··· Source records
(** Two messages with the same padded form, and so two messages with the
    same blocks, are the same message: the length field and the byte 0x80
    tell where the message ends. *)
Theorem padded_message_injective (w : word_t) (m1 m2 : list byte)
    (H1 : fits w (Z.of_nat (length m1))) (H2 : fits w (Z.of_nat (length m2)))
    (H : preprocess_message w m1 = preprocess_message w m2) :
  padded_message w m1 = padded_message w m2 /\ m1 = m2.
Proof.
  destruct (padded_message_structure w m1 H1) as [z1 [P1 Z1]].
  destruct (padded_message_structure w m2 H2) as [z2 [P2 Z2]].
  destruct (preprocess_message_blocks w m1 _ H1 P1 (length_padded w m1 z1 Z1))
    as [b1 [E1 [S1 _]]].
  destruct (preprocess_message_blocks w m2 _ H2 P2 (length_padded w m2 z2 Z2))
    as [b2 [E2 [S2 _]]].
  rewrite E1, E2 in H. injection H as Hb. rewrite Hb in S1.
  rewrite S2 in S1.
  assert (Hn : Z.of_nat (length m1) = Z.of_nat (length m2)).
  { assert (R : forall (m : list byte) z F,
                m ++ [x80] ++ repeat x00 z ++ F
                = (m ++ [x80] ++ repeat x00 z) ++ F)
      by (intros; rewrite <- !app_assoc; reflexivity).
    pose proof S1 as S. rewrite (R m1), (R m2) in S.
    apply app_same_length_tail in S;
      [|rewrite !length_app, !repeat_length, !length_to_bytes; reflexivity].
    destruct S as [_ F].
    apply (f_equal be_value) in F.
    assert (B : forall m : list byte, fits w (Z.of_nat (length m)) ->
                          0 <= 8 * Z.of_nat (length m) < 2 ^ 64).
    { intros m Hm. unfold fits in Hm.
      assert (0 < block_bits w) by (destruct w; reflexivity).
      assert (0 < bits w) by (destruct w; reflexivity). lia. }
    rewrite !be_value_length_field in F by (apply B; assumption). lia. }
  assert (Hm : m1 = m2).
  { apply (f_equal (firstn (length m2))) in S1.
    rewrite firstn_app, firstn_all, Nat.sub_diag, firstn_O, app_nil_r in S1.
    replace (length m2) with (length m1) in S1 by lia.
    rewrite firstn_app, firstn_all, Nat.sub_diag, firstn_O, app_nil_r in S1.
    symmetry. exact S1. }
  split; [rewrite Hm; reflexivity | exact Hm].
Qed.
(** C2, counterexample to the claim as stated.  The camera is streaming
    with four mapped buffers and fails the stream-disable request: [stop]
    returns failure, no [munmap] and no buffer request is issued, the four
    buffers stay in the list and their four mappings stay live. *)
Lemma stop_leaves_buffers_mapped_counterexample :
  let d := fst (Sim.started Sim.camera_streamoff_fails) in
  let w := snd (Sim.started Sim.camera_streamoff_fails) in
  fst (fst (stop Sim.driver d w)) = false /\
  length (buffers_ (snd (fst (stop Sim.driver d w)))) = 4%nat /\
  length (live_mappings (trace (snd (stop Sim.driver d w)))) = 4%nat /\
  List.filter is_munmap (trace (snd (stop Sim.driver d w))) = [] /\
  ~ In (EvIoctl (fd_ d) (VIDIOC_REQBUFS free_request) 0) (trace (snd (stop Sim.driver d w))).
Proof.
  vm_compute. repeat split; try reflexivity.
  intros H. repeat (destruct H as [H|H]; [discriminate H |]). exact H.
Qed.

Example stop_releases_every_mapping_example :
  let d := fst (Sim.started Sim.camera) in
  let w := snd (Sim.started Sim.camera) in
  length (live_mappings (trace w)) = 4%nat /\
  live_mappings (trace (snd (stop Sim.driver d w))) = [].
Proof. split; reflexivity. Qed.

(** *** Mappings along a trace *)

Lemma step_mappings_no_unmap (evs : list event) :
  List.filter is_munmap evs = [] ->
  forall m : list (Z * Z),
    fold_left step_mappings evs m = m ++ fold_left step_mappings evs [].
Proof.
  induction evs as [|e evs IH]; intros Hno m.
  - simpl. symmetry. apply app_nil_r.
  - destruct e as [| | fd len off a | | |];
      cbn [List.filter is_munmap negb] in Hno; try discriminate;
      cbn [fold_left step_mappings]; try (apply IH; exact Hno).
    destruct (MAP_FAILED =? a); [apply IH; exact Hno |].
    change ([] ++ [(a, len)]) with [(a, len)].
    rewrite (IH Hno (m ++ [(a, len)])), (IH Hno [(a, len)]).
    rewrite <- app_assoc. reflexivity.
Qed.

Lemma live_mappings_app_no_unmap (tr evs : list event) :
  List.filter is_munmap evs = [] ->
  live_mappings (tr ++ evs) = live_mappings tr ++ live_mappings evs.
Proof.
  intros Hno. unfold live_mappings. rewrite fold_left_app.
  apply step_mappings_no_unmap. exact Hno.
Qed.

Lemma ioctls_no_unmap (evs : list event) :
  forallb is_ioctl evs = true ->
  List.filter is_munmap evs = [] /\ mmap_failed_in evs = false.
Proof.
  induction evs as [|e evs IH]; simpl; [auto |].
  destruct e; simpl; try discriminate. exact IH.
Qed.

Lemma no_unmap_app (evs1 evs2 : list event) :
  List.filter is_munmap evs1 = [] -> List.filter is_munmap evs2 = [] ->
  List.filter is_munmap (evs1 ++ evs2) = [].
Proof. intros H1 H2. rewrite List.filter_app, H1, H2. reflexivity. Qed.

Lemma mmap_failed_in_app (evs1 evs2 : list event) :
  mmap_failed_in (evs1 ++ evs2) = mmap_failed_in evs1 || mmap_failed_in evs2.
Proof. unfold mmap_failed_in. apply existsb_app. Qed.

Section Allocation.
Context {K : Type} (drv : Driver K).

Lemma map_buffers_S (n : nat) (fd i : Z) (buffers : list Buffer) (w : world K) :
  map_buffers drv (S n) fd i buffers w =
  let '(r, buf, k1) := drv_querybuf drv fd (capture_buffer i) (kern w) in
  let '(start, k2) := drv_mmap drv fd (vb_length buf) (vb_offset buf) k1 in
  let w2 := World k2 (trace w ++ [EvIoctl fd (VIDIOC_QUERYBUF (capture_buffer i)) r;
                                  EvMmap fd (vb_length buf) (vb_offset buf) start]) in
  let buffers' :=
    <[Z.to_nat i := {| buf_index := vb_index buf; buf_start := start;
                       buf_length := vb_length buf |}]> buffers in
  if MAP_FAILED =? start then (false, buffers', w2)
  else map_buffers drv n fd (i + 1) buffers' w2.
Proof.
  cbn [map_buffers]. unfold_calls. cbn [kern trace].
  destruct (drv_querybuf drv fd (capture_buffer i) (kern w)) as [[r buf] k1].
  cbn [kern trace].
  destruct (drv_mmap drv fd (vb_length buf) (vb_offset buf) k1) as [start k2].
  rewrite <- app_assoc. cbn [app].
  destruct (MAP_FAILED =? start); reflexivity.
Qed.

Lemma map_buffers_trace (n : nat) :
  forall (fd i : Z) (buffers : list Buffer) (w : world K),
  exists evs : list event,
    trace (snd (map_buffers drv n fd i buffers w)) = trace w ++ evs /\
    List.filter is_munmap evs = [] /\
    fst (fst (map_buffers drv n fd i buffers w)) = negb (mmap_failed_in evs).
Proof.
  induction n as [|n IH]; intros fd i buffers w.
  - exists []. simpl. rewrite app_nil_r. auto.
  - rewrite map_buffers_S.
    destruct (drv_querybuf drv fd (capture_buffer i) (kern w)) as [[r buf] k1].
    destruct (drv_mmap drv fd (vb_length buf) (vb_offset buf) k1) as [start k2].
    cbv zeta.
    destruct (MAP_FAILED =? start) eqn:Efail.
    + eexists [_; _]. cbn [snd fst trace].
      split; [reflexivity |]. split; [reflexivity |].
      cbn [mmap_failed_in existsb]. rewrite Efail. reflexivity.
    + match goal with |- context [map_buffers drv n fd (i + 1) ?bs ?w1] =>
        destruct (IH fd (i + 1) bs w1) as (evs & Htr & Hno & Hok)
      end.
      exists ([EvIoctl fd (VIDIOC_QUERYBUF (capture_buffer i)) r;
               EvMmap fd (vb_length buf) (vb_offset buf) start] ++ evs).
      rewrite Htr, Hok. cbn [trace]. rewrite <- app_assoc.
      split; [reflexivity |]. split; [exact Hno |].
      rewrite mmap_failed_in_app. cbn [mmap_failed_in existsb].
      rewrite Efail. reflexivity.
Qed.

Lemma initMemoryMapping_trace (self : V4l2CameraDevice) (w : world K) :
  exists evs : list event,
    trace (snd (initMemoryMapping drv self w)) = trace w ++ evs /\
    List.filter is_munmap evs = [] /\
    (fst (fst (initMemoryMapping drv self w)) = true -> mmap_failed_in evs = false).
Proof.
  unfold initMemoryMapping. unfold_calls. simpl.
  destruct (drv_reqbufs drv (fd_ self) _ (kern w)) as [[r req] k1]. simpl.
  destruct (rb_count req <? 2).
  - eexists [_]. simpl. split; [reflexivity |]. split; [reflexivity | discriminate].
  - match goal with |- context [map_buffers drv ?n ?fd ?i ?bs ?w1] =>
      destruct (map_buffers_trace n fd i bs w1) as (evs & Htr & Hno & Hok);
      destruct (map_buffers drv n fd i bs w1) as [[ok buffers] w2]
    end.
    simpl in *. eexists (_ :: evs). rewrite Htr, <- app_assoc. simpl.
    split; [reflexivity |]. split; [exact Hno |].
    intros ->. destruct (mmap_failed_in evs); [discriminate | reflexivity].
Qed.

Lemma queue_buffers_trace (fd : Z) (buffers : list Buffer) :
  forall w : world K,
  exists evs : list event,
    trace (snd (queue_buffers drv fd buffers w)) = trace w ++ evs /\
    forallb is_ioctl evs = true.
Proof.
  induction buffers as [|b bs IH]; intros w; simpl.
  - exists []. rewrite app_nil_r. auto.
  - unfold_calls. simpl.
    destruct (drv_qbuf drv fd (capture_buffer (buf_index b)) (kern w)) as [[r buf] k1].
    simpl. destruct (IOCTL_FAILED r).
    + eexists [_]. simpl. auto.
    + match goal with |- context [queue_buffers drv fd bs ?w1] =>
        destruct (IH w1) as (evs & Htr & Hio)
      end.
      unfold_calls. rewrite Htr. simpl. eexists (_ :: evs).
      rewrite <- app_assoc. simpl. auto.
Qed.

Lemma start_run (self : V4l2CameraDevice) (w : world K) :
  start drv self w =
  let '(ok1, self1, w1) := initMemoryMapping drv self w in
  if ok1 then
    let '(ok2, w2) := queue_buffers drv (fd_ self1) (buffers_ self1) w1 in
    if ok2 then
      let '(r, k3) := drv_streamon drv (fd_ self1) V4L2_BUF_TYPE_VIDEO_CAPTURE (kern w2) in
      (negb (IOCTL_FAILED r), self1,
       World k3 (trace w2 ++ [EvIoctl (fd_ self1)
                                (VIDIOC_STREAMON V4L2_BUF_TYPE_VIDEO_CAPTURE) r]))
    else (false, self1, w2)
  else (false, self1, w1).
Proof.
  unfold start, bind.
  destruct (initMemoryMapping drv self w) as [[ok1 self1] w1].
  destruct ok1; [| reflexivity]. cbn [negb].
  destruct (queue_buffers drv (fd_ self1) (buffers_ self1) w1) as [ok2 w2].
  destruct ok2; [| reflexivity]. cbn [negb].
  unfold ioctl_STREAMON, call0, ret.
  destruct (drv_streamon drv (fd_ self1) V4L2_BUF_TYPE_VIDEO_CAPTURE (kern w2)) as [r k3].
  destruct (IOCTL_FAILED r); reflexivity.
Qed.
······
What you are asked to do:
Your answer must be the lines above from the one containing "length (live_mappings (trace (snd" to the one containing "change ([] ++", both included, restated word for word.

Output for this exercise:
  length (live_mappings (trace (snd (stop Sim.driver d w)))) = 4%nat /\
  List.filter is_munmap (trace (snd (stop Sim.driver d w))) = [] /\
  ~ In (EvIoctl (fd_ d) (VIDIOC_REQBUFS free_request) 0) (trace (snd (stop Sim.driver d w))).
Proof.
  vm_compute. repeat split; try reflexivity.
  intros H. repeat (destruct H as [H|H]; [discriminate H |]). exact H.
Qed.

Example stop_releases_every_mapping_example :
  let d := fst (Sim.started Sim.camera) in
  let w := snd (Sim.started Sim.camera) in
  length (live_mappings (trace w)) = 4%nat /\
  live_mappings (trace (snd (stop Sim.driver d w))) = [].
Proof. split; reflexivity. Qed.

(** *** Mappings along a trace *)

Lemma step_mappings_no_unmap (evs : list event) :
  List.filter is_munmap evs = [] ->
  forall m : list (Z * Z),
    fold_left step_mappings evs m = m ++ fold_left step_mappings evs [].
Proof.
  induction evs as [|e evs IH]; intros Hno m.
  - simpl. symmetry. apply app_nil_r.
  - destruct e as [| | fd len off a | | |];
      cbn [List.filter is_munmap negb] in Hno; try discriminate;
      cbn [fold_left step_mappings]; try (apply IH; exact Hno).
    destruct (MAP_FAILED =? a); [apply IH; exact Hno |].
    change ([] ++ [(a, len)]) with [(a, len)].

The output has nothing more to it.